World Cup

Tuesday 30 June 2026

England unbeaten in 58 first-time meetings as DR Congo await World Cup debut against them

England have not lost the first match against a new international opponent since 1959, a run spanning 58 games, as they prepare to face DR Congo for the first time in the World Cup round of 32.

As England fans scramble for omens this should help ease the nerves. A World Cup round-of-32 fixture against DR Congo brings what has long proved a fruitful venture for them: a first-time meeting with opponents. They have lost none of their past 58 such matches. Nice to meet you, but the niceties end there. 

Back in May 1959 an England team managed by Walter Winterbottom and featuring Billy Wright and Bobby Charlton lost their first ever meeting with Peru, going down 4-1 in Lima. Just seven days later their first match against Mexico also ended in defeat, by 2-1 in Mexico City. Yet 67 years later England have not lost again to new opponents. That’s 58 matches, 44 wins, 14 draws and no defeats.
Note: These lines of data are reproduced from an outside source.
Set Warnings "-inexact-float".

Local Open Scope Z_scope.

(** ** Python floats *)

Module PyFloat.

(** [round_half_even p q] is the integer nearest to the rational [p / q]
    (for [0 < q]), ties going to the even neighbour. *)
Definition round_half_even (p q : Z) : Z :=
  let (d, r) := Z.div_eucl p q in
  match (2 * r ?= q) with
  | Lt => d
  | Gt => d + 1
  | Eq => if Z.even d then d else d + 1
  end.

(** The exact value of the finite float with mantissa [m] and exponent [e],
    times [10 ^ nd], rounded to an integer the way [_Py_dg_dtoa] (mode 3)
    rounds the decimal expansion: correctly, half to even. *)
Definition scaled_digits (m : positive) (e : Z) (nd : Z) : Z :=
  if 0 <=? e then Z.pos m * 2 ^ e * 10 ^ nd
  else round_half_even (Z.pos m * 10 ^ nd) (2 ^ (- e)).

(** The float nearest to [n / 10 ^ nd] carrying sign [s]: what
    [_Py_dg_strtod] returns for the digit string of [n] with exponent
    [-nd]. *)
Definition of_decimal (s : bool) (n : Z) (nd : Z) : float :=
  match n with
  | Z.pos p =>
      SF2Prim (SF64div (S754_finite s p 0)
                       (S754_finite false (Z.to_pos (10 ^ nd)) 0))
  | _ => SF2Prim (S754_zero s)
  end.

(** [float.__round__(x, ndigits)] of CPython for [0 <= ndigits]: infinities,
    NaN and zeros round to themselves, more than 323 digits leave [x] as it
    is, and otherwise [x] goes through its correctly rounded decimal string
    and back ([double_round]). *)
Definition round (x : float) (ndigits : nat) : float :=
  match Prim2SF x with
  | S754_finite s m e =>
      if (323 <? ndigits)%nat then x
      else of_decimal s (scaled_digits m e (Z.of_nat ndigits)) (Z.of_nat ndigits)
  | _ => x
  end.

(** [float(n)] for a Python integer: the nearest float. *)
Definition of_int (n : Z) : float :=
  SF2Prim (binary_normalize prec emax n 0 false).

End PyFloat.

(** ** Python strings *)

Module PyStr.

Local Open Scope char_scope.

Definition lower_char (c : ascii) : ascii :=
  let n := nat_of_ascii c in
  if ((65 <=? n) && (n <=? 90))%nat then ascii_of_nat (n + 32) else c.

Definition upper_char (c : ascii) : ascii :=
  let n := nat_of_ascii c in
  if ((97 <=? n) && (n <=? 122))%nat then ascii_of_nat (n - 32) else c.

Fixpoint map_chars (f : ascii -> ascii) (s : string) : string :=
  match s with
  | EmptyString => EmptyString
  | String c s' => String (f c) (map_chars f s')
  end.

(** [s.lower()] and [s.upper()], on ASCII text. *)
Definition lower : string -> string := map_chars lower_char.
Definition upper : string -> string := map_chars upper_char.

(** [str(n)] for a non-negative integer. *)
Definition of_nat (n : nat) : string := NilEmpty.string_of_uint (Nat.to_uint n).

End PyStr.

(** ** Cell records, the heap and dictionaries *)

(** The dictionary literal of lines 107-115, with its seven fixed keys. *)
Record cell : Type := Cell {
  voltage : float;
  current : float;
  temp : float;
  capacity : float;
  min_voltage : float;
  max_voltage : float;
  type : string
}.

(** Inner dictionaries are objects: the heap holds them, by address. *)
Abbreviation addr := nat (only parsing).
Abbreviation heap := (list cell) (only parsing).

(** The outer dictionary [cells_data]: keys in insertion order, each bound to
    the address of its record. *)
Abbreviation pydict := (list (string * addr)) (only parsing).

Fixpoint dict_get (d : pydict) (k : string) : option addr :=
  match d with
  | [] => None
  | (k', a) :: d' => if String.eqb k' k then Some a else dict_get d' k
  end.

(** [d[k] = a]: an existing key keeps its place, a new key goes last. *)
Fixpoint dict_set (d : pydict) (k : string) (a : addr) : pydict :=
  match d with
  | [] => [(k, a)]
  | (k', a') :: d' =>
      if String.eqb k' k then (k', a) :: d' else (k', a') :: dict_set d' k a
  end.

Definition dict_keys (d : pydict) : list string := map fst d.

(** [d.copy()] is shallow: a new outer dictionary over the same records. *)
Definition dict_copy (d : pydict) : pydict := d.

(** ** Exceptions and the heap monad *)

(** The two exceptions the script can raise on its data, and [DanglingRef]
    for an address without a record, which no well-formed store contains. *)
Inductive exn : Type :=
  | KeyError (k : string)
  | ZeroDivisionError
  | DanglingRef (a : addr).

Definition M (A : Type) : Type := heap -> (exn + A) * heap.

Definition ret {A} (x : A) : M A := fun h => (inr x, h).

Definition raise {A} (e : exn) : M A := fun h => (inl e, h).

Definition bind {A B} (m : M A) (f : A -> M B) : M B :=
  fun h => match m h with
           | (inr x, h') => f x h'
           | (inl e, h') => (inl e, h')
           end.

Declare Scope py_scope.
Delimit Scope py_scope with py.
Notation "x <- m ;; k" := (bind m (fun x => k))
  (at level 100, m at next level, right associativity) : py_scope.
Notation "m ;;; k" := (bind m (fun _ => k))
  (at level 100, right associativity) : py_scope.
Local Open Scope py_scope.

(** [d[k]] on the outer dictionary. *)
Definition subscript (d : pydict) (k : string) : M addr :=
  match dict_get d k with
  | Some a => ret a
  | None => raise (KeyError k)
  end.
In many first-time meetings, naturally, defeat would have been inconceivable, such as against San Marino and Andorra. But the present run of eight consecutive victories in these fixtures include games against more formidable sides in Ivory Coast and Senegal, the latter in the first knock-out round of the last World Cup.

DR Congo, who are England’s 89th opponents in all – two of whom have been Rest of Europe and Rest of the World – lost to Scotland under their former name of Zaire at the 1974 World Cup but have not faced England. They are aiming to be the first African side to win a first meeting with England, though they would doubtless happily accept a draw if it led to progress via a penalty shoot-out.
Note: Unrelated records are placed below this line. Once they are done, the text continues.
(** * SkoolKit HTML writer: tiles, frames, snapshots and the tile-grid macros

    A shallow embedding of the parts of [skoolkit/skoolhtml.py] that build
    8x8 tiles (class [Udg]), frames (class [Frame]), the snapshot stack of
    [HtmlWriter], the address-range expansion [_get_udg_addresses], the
    screenshot grid and the [#UDGARRAY] macro, together with the properties
    the specification states about them.

    Python integers are [Z]; Python lists are Rocq lists; a [str] is a
    [string]; exceptions are the [Raise] outcomes of [result]; the mutable
    writer object is a record threaded through a state-and-exception monad. *)

From Stdlib Require Import ZArith Lia Bool Ascii String.
From stdpp Require Import base gmap strings list pretty.

Local Open Scope Z_scope.

(** ** Python values, exceptions and sequence primitives *)

Module Py.

(** The exceptions the modelled code can raise.  [OutOfFuel] is not a
    Python exception: it is the outcome of a [while] loop of the model
    that was given too few iterations. *)
Inductive exn :=
| IndexError
| KeyError (key : string)
| ValueError
| TypeError
| ZeroDivisionError
| MacroParsingError (msg : string)
| SkoolKitError (msg : string)
| OutOfFuel.

Inductive result (A : Type) :=
| Ok (a : A)
| Raise (e : exn).
Arguments Ok {A} a.
Arguments Raise {A} e.

Definition bind {A B} (r : result A) (k : A -> result B) : result B :=
  match r with
  | Ok a => k a
  | Raise e => Raise e
  end.

Definition is_ok {A} (r : result A) : bool :=
  match r with Ok _ => true | Raise _ => false end.

(** [len(l)] *)
Definition len {A} (l : list A) : Z := Z.of_nat (length l).

(** Index normalisation of [l[i]]: a negative index counts from the end. *)
Definition norm_index (n i : Z) : option nat :=
  let j := if i <? 0 then i + n else i in
  if (0 <=? j) && (j <? n) then Some (Z.to_nat j) else None.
The first international football match of all featured a draw between Scotland and England, who won their next nine first-time meetings. Those included their first game against non-British Isles opposition, a 6-1 win over Austria in Vienna in 1908, which the English followed two days later with an 11-1 thrashing of the same opponents in the same city.
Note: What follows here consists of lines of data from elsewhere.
(** * picinplace: the e-ink picture frame server (server.py)

    A shallow embedding of the stateful core of [server.py]: the bounded
    image list with eviction of the oldest entry, the cycling thread and its
    start/stop control, the configuration dictionary, the upload handler and
    the resize-and-crop arithmetic.

    Conventions of the embedding:
    - a [Path] below [UPLOAD_DIR] is represented by its file name ([Path.name]);
      the directory [uploaded_images] and its sub-directory [thumbnails] are
      two finite sets of file names;
    - a Python [float] is represented by the rational number it denotes; an
      arithmetic operation on floats is the exact operation followed by
      rounding to the nearest number with a 53-bit significand, ties to even
      (IEEE 754 binary64 without exponent limits);
    - a raised exception is a [None] result, or the [inr] of the decoder;
      the handlers turn it into an HTTP 400 response as the source does;
    - writing a file always succeeds, and deleting one fails only when the
      file is missing;
    - [display_image] swallows every error of the panel, so a render is
      recorded as the call itself, in the log [displayed]. *)

From Stdlib Require Import ZArith QArith Qround Qpower Lqa Lia String Ascii.
From stdpp Require Import gmap strings list sorting.

Local Open Scope string_scope.
Local Open Scope list_scope.
Local Open Scope Z_scope.

(** ** Python values that the program manipulates *)

Module Py.

(** [str.lower()] on ASCII text. *)
Definition lower_ascii (c : ascii) : ascii :=
  let n := nat_of_ascii c in
  if ((65 <=? n)%nat && (n <=? 90)%nat)%bool then ascii_of_nat (n + 32) else c.

Fixpoint lower (s : string) : string :=
  match s with
  | EmptyString => EmptyString
  | String c s' => String (lower_ascii c) (lower s')
  end.

(** [s.endswith(suf)]. *)
Definition endswith (s suf : string) : bool :=
  ((String.length suf <=? String.length s)%nat
   && String.eqb (substring (String.length s - String.length suf)
                            (String.length suf) s) suf)%bool.

(** [s.endswith((a, b))] with a tuple of suffixes. *)
Definition endswith_any (s : string) (sufs : list string) : bool :=
  existsb (endswith s) sufs.

(** [str(n).zfill(w)] restricted to the low [w] decimal digits, as
    [strftime] prints the fields of a date. *)
Definition digit_char (d : Z) : ascii := ascii_of_nat (48 + Z.to_nat d).

Fixpoint zfill (w : nat) (n : Z) : string :=
  match w with
  | O => EmptyString
  | S w' => zfill w' (n / 10) +:+ String (digit_char (n mod 10)) EmptyString
  end.

(** [l[i]] on a list: negative indices count from the end, anything out
    of range raises [IndexError]. *)
Definition getitem {A} (l : list A) (i : Z) : option A :=
  let n := Z.of_nat (length l) in
  if 0 <=? i then l !! Z.to_nat i
  else if - n <=? i then l !! Z.to_nat (n + i)
  else None.

(** [l[-m:]]: the last [m] elements for positive [m]; [l[0:]], the whole
    list, for [m = 0]; [l[k:]] for [m = -k] negative. *)
Definition last_slice {A} (m : Z) (l : list A) : list A :=
  if 0 <? m then drop (length l - Z.to_nat m) l
  else drop (Z.to_nat (- m)) l.

(** [sorted(l, key=...)]: a stable sort, here by insertion. *)
Fixpoint insert_by {A} (key : A -> Z) (x : A) (l : list A) : list A :=
  match l with
  | [] => [x]
  | y :: l' => if key x <=? key y then x :: y :: l' else y :: insert_by key x l'
  end.

Definition sorted {A} (key : A -> Z) (l : list A) : list A :=
  foldr (insert_by key) [] l.

End Py.

(** ** pathlib and datetime *)

(** [Path.suffix] of a file name: the part from the last dot on, unless that
    dot is the first or the last character. *)
Fixpoint rfind_dot (s : string) (pos : nat) (found : option nat) : option nat :=
  match s with
  | EmptyString => found
  | String c s' =>
      rfind_dot s' (S pos) (if Ascii.eqb c "." then Some pos else found)
  end.

Definition Path_suffix (name : string) : string :=
  match rfind_dot name 0 None with
  | Some i =>
      if ((0 <? i)%nat && (i <? String.length name - 1)%nat)%bool
      then substring i (String.length name - i) name
      else ""
  | None => ""
  end.

Record datetime := {
  year : Z; month : Z; day : Z;
  hour : Z; minute : Z; second : Z; microsecond : Z
}.

(** [now.strftime("%Y%m%d_%H%M%S")]: the microseconds are not printed. *)
Definition strftime (now : datetime) : string :=
  Py.zfill 4 (year now) +:+ Py.zfill 2 (month now) +:+ Py.zfill 2 (day now)
  +:+ "_" +:+ Py.zfill 2 (hour now) +:+ Py.zfill 2 (minute now)
  +:+ Py.zfill 2 (second now).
But over the next 21 first-time meetings, from 1929 to 1959, they suffered what remain their only six defeats in such fixtures. Spain recovered from 2-0 and 3-2 down to beat them 4-3 in Madrid in 1929, and ten years later England went down 2-1 in Belgrade to Yugoslavia (Serbia are considered their successors). Then came the infamous 1-0 loss to the United States in Belo Horizonte at the 1950 World Cup and a 2-1 defeat to Uruguay in Montevideo in 1953, before those two losses to Peru and Mexico a week apart in 1959.

England’s past three first-time meetings have all brought 3-0 wins: the World Cup match against Senegal, a pre-Euro 2024 friendly against Bosnia and Herzegovina at St James’ Park and a World Cup qualifier last year against Latvia at Wembley. 

In theory DR Congo are England’s toughest possible new opponents: at No41, they are the highest-placed team in Fifa’s latest rankings never to have met this country. Next are Venezuela, in 47th, Mali, in 53rd, and Qatar, in 59th. And the nearest footballing nation never to have faced England, based on distances between capital cities? The Faroe Islands. If and when that meeting eventually happens, England will hope their long unbeaten run is still intact.